Esa mujer que firmaba Mercedes había optado por la ficción de enviarle su amor a mi padre desde después de la muerte, y tan convencida parecía del lugar o momento eterno que ocupaba mientras escribía (o tan segura de la aceptación de aquella convención por parte del destinatario) que poco o nada parecía importarle el hecho de confiar sus sobres al correo ni de que éstos llevaran sellos normales y matasellos de la ciudad de Gijón. Iban fechadas, y lo único que no llevaban era remite, pero esto, en una relación semiclandestina (las cartas pertenecen todas al periodo de viudez de mi padre, pero él jamás me habló de esta pasión tardía), es poco menos que obligado.
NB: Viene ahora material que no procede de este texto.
(** A well-formed annotation [<base|reading>] met outside a ruby group is
    replaced by its base: after a prefix whose scan succeeds and ends outside
    a ruby group, and before a rest that strips to [rp], the line strips to
    the stripped prefix, the base and [rp].  The reading may hold any
    character but ['<'] and ['>'], a second ['|'] included. *)
Theorem remove_ruby_text_annotation
    (pre base reading post rp : pystr) (st : strip_state) :
  strip_scan pre pre = Ok st ->
  sr_processing_ruby st = false ->
  annotation_free base = true ->
  reading_text reading = true ->
  remove_ruby_text post = Ok rp ->
  remove_ruby_text (pre ++ LT :: base ++ BAR :: reading ++ GT :: post)
  = Ok (sr_ret st ++ base ++ rp).
Proof.
  intros Hpre Hout Hbase Hread Hpost.
  apply remove_ruby_text_scan in Hpost as (stp & Hpost & <-).
  pose proof (strip_scan_annotation pre base reading Hbase Hread) as Hann.
  destruct (strip_compose pre post pre _ post _ stp Hann eq_refl Hpost) as [sm1 H1].
  simpl sr_ret in H1.
  destruct (strip_compose pre pre
              (pre ++ LT :: base ++ BAR :: reading ++ GT :: post)
              pre _ st _ Hpre Hout H1) as [sm2 H2].
  simpl sr_ret in H2.
  unfold remove_ruby_text, strip_scan.
  replace (pre ++ LT :: base ++ BAR :: reading ++ GT :: post)
    with (pre ++ (LT :: base ++ BAR :: reading ++ [GT]) ++ post) at 2.
  - now rewrite H2.
  - simpl. rewrite <- app_assoc. simpl. rewrite <- app_assoc. reflexivity.
Qed.

Lemma remove_ruby_text_annotation_witness :
  remove_ruby_text (of_string "x<ab|c|d>y<e|f>") = Ok (of_string "xabye").
Proof.
  apply (remove_ruby_text_annotation
           (of_string "x") (of_string "ab") (of_string "c|d") (of_string "y<e|f>")
           (of_string "ye") (mkStrip (of_string "x") false false));
    reflexivity.
Defined.

(** The four assertions of [remove_ruby_text], after a prefix [pre] whose
    scan succeeds: a ['<'] inside a ruby group, a ['|'] or a ['>'] outside
    one, and a ['>'] before the ['|'] of its group each raise an
    [AssertionError].  The message names the whole line, except for the
    repeated ['<'], whose message is a fixed text. *)
Theorem remove_ruby_text_raises (pre post : pystr) (st : strip_state) :
  strip_scan pre pre = Ok st ->
  (sr_processing_ruby st = true ->
   remove_ruby_text (pre ++ LT :: post) = Raise (AssertionError msg_repeated_start))
  /\ (sr_processing_ruby st = false ->
      remove_ruby_text (pre ++ BAR :: post)
      = Raise (AssertionError (msg_delim_outside (pre ++ BAR :: post))))
  /\ (sr_processing_ruby st = false ->
      remove_ruby_text (pre ++ GT :: post)
      = Raise (AssertionError (msg_end_outside (pre ++ GT :: post))))
  /\ (sr_processing_ruby st = true -> sr_seen_midline st = false ->
      remove_ruby_text (pre ++ GT :: post)
      = Raise (AssertionError (msg_end_no_delim (pre ++ GT :: post)))).
Proof.
  intros Hpre.
  assert (Hscan : forall l, for_each (strip_step l) strip_init pre = Ok st)
    by (intros l; exact (strip_for_each_ok_line pre l pre _ _ Hpre)).
  unfold remove_ruby_text, strip_scan.
  repeat split; intros; rewrite for_each_app, Hscan; cbn [bind];
    rewrite for_each_cons; unfold strip_step; simpl;
    repeat match goal with H : _ = _ |- _ => rewrite H end; reflexivity.
Qed.

Lemma remove_ruby_text_raises_witness :
  remove_ruby_text (of_string "<a<") = Raise (AssertionError msg_repeated_start)
  /\ remove_ruby_text (of_string "<a>")
     = Raise (AssertionError (msg_end_no_delim (of_string "<a>")))
  /\ remove_ruby_text (of_string "a|")
     = Raise (AssertionError (msg_delim_outside (of_string "a|")))
  /\ remove_ruby_text (of_string "a>b")
     = Raise (AssertionError (msg_end_outside (of_string "a>b"))).
Proof.
  destruct (remove_ruby_text_raises (of_string "<a") [] (mkStrip (of_string "a") true false)
              eq_refl) as (H1 & _ & _ & H4).
  destruct (remove_ruby_text_raises (of_string "a") [] (mkStrip (of_string "a") false false)
              eq_refl) as (_ & H2 & _ & _).
  destruct (remove_ruby_text_raises (of_string "a") (of_string "b")
              (mkStrip (of_string "a") false false) eq_refl) as (_ & _ & H3 & _).
  split; [exact (H1 eq_refl)|]. split; [exact (H4 eq_refl eq_refl)|].
  split; [exact (H2 eq_refl) | exact (H3 eq_refl)].
Defined.

(** ** Further properties of the word segmenter *)

Lemma join_snoc (sep y : pystr) (xs : list pystr) :
  xs <> [] -> join sep (xs ++ [y]) = join sep xs ++ sep ++ y.
Proof.
  induction xs as [|x xs IH]; intros Hne; [contradiction|].
  destruct xs as [|x' xs]; [reflexivity|].
  change (join sep ((x :: x' :: xs) ++ [y]))
    with (x ++ sep ++ join sep ((x' :: xs) ++ [y])).
  rewrite IH by discriminate.
  change (join sep (x :: x' :: xs)) with (x ++ sep ++ join sep (x' :: xs)).
  now rewrite <- !app_assoc.
Qed.

Lemma join_last_app (sep y z : pystr) (xs : list pystr) :
  join sep (xs ++ [y ++ z]) = join sep (xs ++ [y]) ++ z.
Proof.
  destruct xs as [|x xs]; [reflexivity|].
  rewrite !join_snoc by discriminate. now rewrite <- !app_assoc.
Qed.

(** What a successful step does to the units: a space flushes the
    accumulator, a newline outside a ruby group flushes it and adds the
    newline unit, any other character joins the accumulator. *)
Lemma split_step_ok (line : pystr) (st st' : split_state) (c : codepoint) :
  split_step line st c = Ok st' ->
  (c = SP /\ sp_ret st' = sp_ret st ++ [sp_acc st] /\ sp_acc st' = [])
  \/ (c = NL /\ sp_processing_ruby st' = false
      /\ sp_ret st' = sp_ret st ++ [sp_acc st] ++ [[NL]] /\ sp_acc st' = [])
  \/ (c <> SP /\ (c = NL -> sp_processing_ruby st' = true)
      /\ sp_ret st' = sp_ret st /\ sp_acc st' = sp_acc st ++ [c]).
Proof.
  destruct st as [ret acc pr]. unfold split_step, assert, bind. simpl.
  destruct (N.eqb_spec c SP) as [->|Hsp]; [simpl; intros [= <-]; left; auto|].
  destruct (N.eqb_spec c LT) as [->|Hlt].
  { destruct pr; simpl; [discriminate|]. intros [= <-]. right; right. simpl.
    split; [discriminate|]. split; [reflexivity|]. split; reflexivity. }
  destruct (N.eqb_spec c GT) as [->|Hgt].
  { destruct pr; simpl; [|discriminate]. intros [= <-]. right; right. simpl.
    split; [discriminate|]. split; [discriminate|]. split; reflexivity. }
  destruct (N.eqb_spec c NL) as [->|Hnl].
  { destruct pr; simpl; intros [= <-]; simpl.
    - right; right. split; [discriminate|]. split; [reflexivity|]. split; reflexivity.
    - right; left. rewrite <- app_assoc. auto. }
  simpl. intros [= <-]. right; right. simpl.
  split; [exact Hsp|]. split; [intros E; contradiction|]. split; reflexivity.
Qed.

Lemma split_for_each_concat (line cs : pystr) :
  forall st st',
    for_each (split_step line) st cs = Ok st' ->
    List.concat (sp_ret st') ++ sp_acc st'
    = (List.concat (sp_ret st) ++ sp_acc st) ++ filter (fun c => negb (N.eqb c SP)) cs.
Proof.
  induction cs as [|c cs IH]; intros st st'; simpl for_each.
  - intros [= <-]. simpl. now rewrite app_nil_r.
  - destruct (split_step line st c) as [st1|e] eqn:Hstep; [|discriminate].
    intros Hrest. rewrite (IH _ _ Hrest). simpl filter.
    destruct (split_step_ok _ _ _ _ Hstep)
      as [(-> & -> & ->) | [(-> & _ & -> & ->) | (Hsp & _ & -> & ->)]].
    + simpl. rewrite List.concat_app. simpl. now rewrite !app_nil_r.
    + simpl. rewrite !List.concat_app. simpl. now rewrite !app_nil_r, <- !app_assoc.
    + apply N.eqb_neq in Hsp. rewrite Hsp. simpl. now rewrite <- !app_assoc.
Qed.

Lemma ruby_aware_split_words_concat (line : pystr) (ws : list pystr) :
  ruby_aware_split_words line = Ok ws ->
  List.concat ws = filter (fun c => negb (N.eqb c SP)) line.
Proof.
  unfold ruby_aware_split_words, bind.
  destruct (for_each (split_step line) split_init line) as [st|e] eqn:Hscan;
    [|discriminate].
  intros [= <-]. apply split_for_each_concat in Hscan. simpl in Hscan.
  rewrite <- Hscan. destruct (sp_acc st); simpl.
  - now rewrite app_nil_r.
  - rewrite List.concat_app. simpl. now rewrite app_nil_r.
Qed.

(** Segmentation loses nothing but spaces: the units of a line, put end to
    end, are the line with its spaces removed. *)
Theorem split_words_concat (line : pystr) (ws : list pystr) :
  ruby_aware_split_words line = Ok ws ->
  List.concat ws = filter (fun c => negb (N.eqb c SP)) line.
Proof. exact (ruby_aware_split_words_concat line ws). Qed.

Lemma split_words_concat_witness :
  List.concat [of_string "<a"; of_string "b|c>"; [NL]; of_string "d"]
  = filter (fun c => negb (N.eqb c SP)) (of_string "<a b|c>" ++ [NL] ++ of_string "d").
Proof.
  apply (split_words_concat (of_string "<a b|c>" ++ [NL] ++ of_string "d")).
  reflexivity.
Defined.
Tampoco tendría nada de particular la existencia de esta correspondencia a la que ignoro si mi padre contestaría o no por la vía ordinaria, pues nada más frecuente que el sometimiento sexual de los viudos a mujeres intrépidas y fogosas (o desengañadas). Por otra parte, las declaraciones, promesas, exigencias, rememoraciones, vehemencias, protestas, encendimientos y obscenidades de que se nutren estas cartas (sobre todo de obscenidades) son convencionales y destacan menos por su estilo que por su atrevimiento. Nada de esto tendría nada de particular, digo, si no fuera porque a los pocos días de decidirme a abrir el paquete y pasar mi vista por las hojas azuladas con más ecuanimidad que escándalo, yo mismo recibí una carta de la mujer llamada Mercedes, de la que no puedo añadir que aún vive, puesto que más bien parecía estar muerta desde el principio.